Mad Men is a notoriously slow burner season to season – the first few episodes are kind of a snore until things build into an inferno by the season finale. Season 7 is the series’ final and creator Matthew Weiner has decided to split it in half, presumably giving us some sizzle now, more later.
Final seasons come with a surplus of anticipation, and a show that has cut as deep a journey as Mad Men has a ton riding on its closing season. To date this show has not yet seen a lackluster season; each installation delivered a complete and whole narrative and tremendous character growth –whether they flourish or falter or come to an end.

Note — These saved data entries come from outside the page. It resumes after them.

(* ===== verification/GoStrings.v ===== *)
(** * The string functions of Go's library that sequins uses

    Go strings and byte slices are sequences of bytes: Rocq's [string].  Here
    are [strings.Split]/[SplitN]/[Index]/[TrimPrefix], [strconv.Atoi],
    [fmt]'s [%d] and [%05d], and the lexical path functions [path.Clean],
    [path.Join], [path.Base] and [path.Split] (the Unix [filepath] functions of
    the same names agree with them). *)

From Stdlib Require Import ZArith Lia Ascii String DecimalString DecimalN DecimalFacts.
From stdpp Require Import base sets list strings.
From S2P Require Import Prelude.
Import GoInt.

Open Scope string_scope.

(** ** Splitting *)

(** [strings.Split(s, sep)] for a one-byte separator. *)
Fixpoint split (sep : ascii) (s : string) : list string :=
  match s with
  | EmptyString => [""]
  | String c s' =>
      if decide (c = sep) then "" :: split sep s'
      else match split sep s' with
           | w :: ws => String c w :: ws
           | [] => [String c ""]
           end
  end.

(** [strings.SplitN(s, sep, 2)]. *)
Fixpoint SplitN2 (sep : ascii) (s : string) : list string :=
  match s with
  | EmptyString => [""]
  | String c s' =>
      if decide (c = sep) then [""; s']
      else match SplitN2 sep s' with
           | w :: ws => String c w :: ws
           | [] => [String c ""]
           end
  end.

(** [strings.Index(s, sep)] for a one-byte separator: -1 when absent. *)
Fixpoint Index (s : string) (sep : ascii) : Z :=
  match s with
  | EmptyString => -1
  | String c s' =>
      if decide (c = sep) then 0
      else let i := Index s' sep in if (i <? 0)%Z then -1 else (i + 1)%Z
  end.

Definition HasPrefix (s pre : string) : bool := String.prefix pre s.

Arguments HasPrefix : simpl never.

Definition TrimPrefix (s pre : string) : string :=
  if HasPrefix s pre then String.substring (String.length pre) (String.length s - String.length pre) s
  else s.

Definition HasSuffix (s suf : string) : bool :=
  let n := (String.length s - String.length suf)%nat in
  (String.length suf <=? String.length s)%nat && bool_decide (String.substring n (String.length suf) s = suf).

Definition TrimSuffix (s suf : string) : string :=
  if HasSuffix s suf then String.substring 0 (String.length s - String.length suf) s else s.

(** [strings.TrimSpace(s) == ""], for the ASCII white space. *)
Fixpoint blank (s : string) : bool :=
  match s with
  | EmptyString => true
  | String c s' => bool_decide (c ∈ [" "; "009"; "010"; "011"; "012"; "013"]%char) && blank s'
  end.

(** The byte [c] occurs in [s]. *)
Fixpoint has_char (c : ascii) (s : string) : bool :=
  match s with
  | EmptyString => false
  | String c' s' => bool_decide (c' = c) || has_char c s'
  end.

(** ** Numbers *)

(** [strconv.Itoa] on the absolute value. *)
Definition itoa_abs (z : Z) : string := NilEmpty.string_of_uint (N.to_uint (Z.to_N (Z.abs z))).

Definition Itoa (z : Z) : string := (if (z <? 0)%Z then "-" else "") ++ itoa_abs z.

Fixpoint zeros (n : nat) : string :=
  match n with O => "" | S n' => String "0" (zeros n') end.

(** [fmt.Sprintf("%05d", z)]: the sign counts toward the width. *)
Definition fmt05d (z : Z) : string :=
  let sign := if (z <? 0)%Z then "-" else "" in
  sign ++ zeros (5 - String.length sign - String.length (itoa_abs z)) ++ itoa_abs z.

(** The digits of [strconv.ParseInt(s, 10, 64)]. *)
Definition parse_digits (s : string) : option Z :=
  if decide (s = "") then None
  else Z.of_N ∘ N.of_uint <$> NilEmpty.uint_of_string s.

(** [strconv.Atoi]: the value and whether there is an error; a syntax error
    gives 0 and a value out of range the nearest int64. *)
Definition Atoi (s : string) : Z * bool :=
  let neg := HasPrefix s "-" in
  let body := match s with
              | String c s' => if decide (c = "-"%char ∨ c = "+"%char) then s' else s
              | EmptyString => s
              end in
  match parse_digits body with
  | None => (0%Z, true)
  | Some n =>
      if neg then if (2 ^ 63 <? n)%Z then (- 2 ^ 63, true)%Z else (- n, false)%Z
      else if (2 ^ 63 <=? n)%Z then (2 ^ 63 - 1, true)%Z else (n, false)
  end.

(** ** Paths *)

(** One path element on the stack of the elements kept so far (last first). *)
Definition clean_step (rooted : bool) (stack : list string) (elem : string) : list string :=
  if decide (elem = "" ∨ elem = ".") then stack
  else if decide (elem = "..") then
    match stack with
    | top :: rest => if decide (top = "..") then ".." :: stack else rest
    | [] => if rooted then [] else [".."]
    end
  else elem :: stack.

Definition is_rooted (p : string) : bool := HasPrefix p "/".

Definition clean_elems (rooted : bool) (elems : list string) : list string :=
  foldl (clean_step rooted) [] elems.

Definition render (rooted : bool) (elems : list string) : string :=
  let body := String.concat "/" elems in
  if rooted then "/" ++ body else if decide (body = "") then "." else body.

Definition path_Clean (p : string) : string :=
  if decide (p = "") then "."
  else render (is_rooted p) (reverse (clean_elems (is_rooted p) (split "/" p))).

Fixpoint path_Join (elems : list string) : string :=
  match elems with
  | [] => ""
  | e :: rest => if decide (e = "") then path_Join rest else path_Clean (String.concat "/" elems)
  end.

Definition path_Base (p : string) : string :=
  if decide (p = "") then "."
  else default "/" (last (filter (λ e, e ≠ "") (split "/" p))).

(** [path.Split]: everything up to and including the last slash, and the rest. *)
Fixpoint path_Split (p : string) : string * string :=
  match p with
  | EmptyString => ("", "")
  | String c p' =>
      let '(dir, file) := path_Split p' in
      if decide (dir = "") then
        if decide (c = "/"%char) then (String c "", file) else ("", String c file)
      else (String c dir, file)
  end.

Arguments path_Clean : simpl never.
Arguments path_Join : simpl never.
Arguments path_Base : simpl never.
Arguments fmt05d : simpl never.

(** A path element that [path.Clean] keeps as it is. *)
Definition plain_elem (e : string) : Prop :=
  e ≠ "" ∧ e ≠ "." ∧ e ≠ ".." ∧ has_char "/" e = false.

#[global] Instance plain_elem_dec e : Decision (plain_elem e).
Proof. unfold plain_elem. apply _. Defined.

Example clean_1 : path_Clean "/a//b/../c/." = "/a/c". Proof. reflexivity. Qed.
Example clean_2 : path_Clean "../x/../../y" = "../../y". Proof. reflexivity. Qed.
Example clean_3 : path_Clean "/.." = "/". Proof. reflexivity. Qed.
Example join_1 : path_Join [""; "a"; ""; "b"] = "a/b". Proof. reflexivity. Qed.
Example base_1 : path_Base "/a/b//" = "b". Proof. reflexivity. Qed.
Example split_1 : path_Split "/a/b" = ("/a/", "b"). Proof. reflexivity. Qed.
Example fmt_1 : fmt05d 42 = "00042". Proof. reflexivity. Qed.
Example fmt_2 : fmt05d (-3) = "-0003". Proof. reflexivity. Qed.
Example fmt_3 : fmt05d 1234567 = "1234567". Proof. reflexivity. Qed.
Example atoi_1 : Atoi "00042" = (42%Z, false). Proof. reflexivity. Qed.
Example atoi_2 : Atoi "x1" = (0%Z, true). Proof. reflexivity. Qed.
Example trim_1 : TrimPrefix "/db/key" "/" = "db/key". Proof. reflexivity. Qed.

(** ** Lemmas: append and occurrence *)

Lemma str_app_nil_r s : s ++ "" = s.
Proof. induction s as [|c s IH]; cbn; congruence. Qed.

Lemma str_app_assoc s t u : (s ++ t) ++ u = s ++ (t ++ u).
Proof. induction s; cbn; congruence. Qed.

Lemma has_char_app c s t : has_char c (s ++ t) = has_char c s || has_char c t.
Proof. induction s as [|c' s IH]; cbn; [done|]. by rewrite IH, orb_assoc. Qed.

Lemma str_length_app s t : String.length (s ++ t) = (String.length s + String.length t)%nat.
Proof. induction s; cbn; congruence. Qed.

Lemma str_app_eq_nil s t : s ++ t = "" -> s = "" ∧ t = "".
Proof. by destruct s. Qed.

Lemma str_app_inj_r s t u : s ++ u = t ++ u -> s = t.
Proof.
  revert t. induction s as [|c s IH]; intros [|c' t] H; cbn in *; simplify_eq; [done|..].
  - apply (f_equal String.length) in H. cbn in H. rewrite str_length_app in H. lia.
  - apply (f_equal String.length) in H. cbn in H. rewrite str_length_app in H. lia.
  - f_equal. by apply IH.
Qed.

(** ** Lemmas: splitting *)

Lemma split_cons sep s : ∃ w ws, split sep s = w :: ws.
Proof.
  induction s as [|c s (w & ws & IH)]; cbn; [by eexists _, _|].
  case_decide; [by eexists _, _|]. rewrite IH. by eexists _, _.
Qed.

Lemma split_no_sep sep s : has_char sep s = false -> split sep s = [s].
Proof.
  induction s as [|c s IH]; cbn; [done|].
  intros [Hc Hs]%orb_false_iff. apply bool_decide_eq_false in Hc.
  rewrite decide_False by done. by rewrite IH.
Qed.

The seventh season has begun in Mad Men’s traditional steam-building fashion and has done a lot of things right thus far. Here’s what dedicated and critical viewers should be thankful for as we round the corner on episode 5.
1. Peggy’s struggle
Peggy Olson has long been the secondary protagonist of the series, and she is the underdog heroine to Don Draper’s floundering, misogynist-drunk antihero. Season 6 saw writers giving Peggy heavy personal upheaval while juggling major professional growth that, in Mad Men’s realistic time bubble, is never won without a fight.
This season we see Peggy’s sour side. She seems to be mirroring the actions of the men around her –putting others down when she’s emotional, like her African-American secretary Shirley, throwing tantrums, acting stubborn—rather than rising above them. She’s still the Peggy the Peggy fans (and yours truly) love, putting her nose to the grindstone, sharpening her talents (and her talons, it must be said) and trudging forward. We see her crying and on her knees by episode 2. Season to season it’s Peggy’s story diving in and out and alongside of Don’s story that has given the show its narrative edge, and Season 7 has shown it will continue to stretch and bend Peggy Olson before our eyes.
2. And Don’s struggle
At times during the early seasons, I wondered if we would ever see Don Draper really, deeply fail, or if he was to forever ride on his silver screen looks and down-to-the-wire creative prodigy. But nothing lasts forever. The past two seasons have been solid in their depiction of Don’s realistically inevitable downward spiral.
Season 7 opens with Don up to his old deft deception: Megan has no idea that he has been put on leave from SCDP, and he’s engaging in a Cyrano de Bergerac act writing copy for Freddy Rumsen. And he’s still a drunk.
From his desperate macho plea to reenter SCDP to his tantrums and vodka-in-the-soda-can antics upon returning to work, Don is in a bad place. Megan spurns him. So does Sally. Joan and Peggy openly admit dismay at the idea of working with him again. “Appallingly few people are on his side,” notes NYM Vulture critic Matt Zoller Seitz. Knowing Mad Men, it’s likely that our antihero has further to fall – as the opening credits have alluded to from the get-go.
3. Nonwhite character glimpses (better late than never)
Dawn gets a Peggy-esque bump up the ladder after standing her ground to Lou Avery in episode 2. Hell yes she shouldn’t be scolded for being away from her desk while she’s out buying his wife perfume.
Dawn’s scene with Shirley, Peggy’s secretary and a sole black ally in the SCDP office, is one of the best written thus far this season. It’s full of head shaking and tough humor. The movement of the scene is also dead-on when they stop their breakroom conversation as a white coworker enters briefly.
4. Sally Draper: Future Sh*t Kicker
“A Day’s Work,” made Sally Draper our Valentine for being not the first, but possibly the most effective Don Draper bulls**t-caller. The veil is fully lifted from Sally’s eyes when she accidentally discovers her dad has been lying about going to work. She’s less appalled than the first time the veil was lifted—when she caught her father schtupping his neighbor—it was a maturely swallowed pill of disgust. Sally’s delivery of “I love you,” hurriedly getting out of the car and slamming the door on Don before he has a chance to reply was everything we need to know about where Sally is and where Sally and Don are as father and daughter.
5. Other nuggets
• The heavy Stanley Kubrick referencing in episode 4: “The Monolith.”
• Betty’s Got Milk moment.
• Megan’s L.A. wardrobe.
• The return and relevance of Freddy Rumsen.
• All of the cult story in episode 4, but especially the arc’s climax with Margaret and Roger facing off, covered in mud, seeing themselves in one another.
• The foil/mirror episodes of this season’s “A Day’s Work” and season 2’s “For Those Who Think Young” – a better breakdown can be read here at Vulture.com.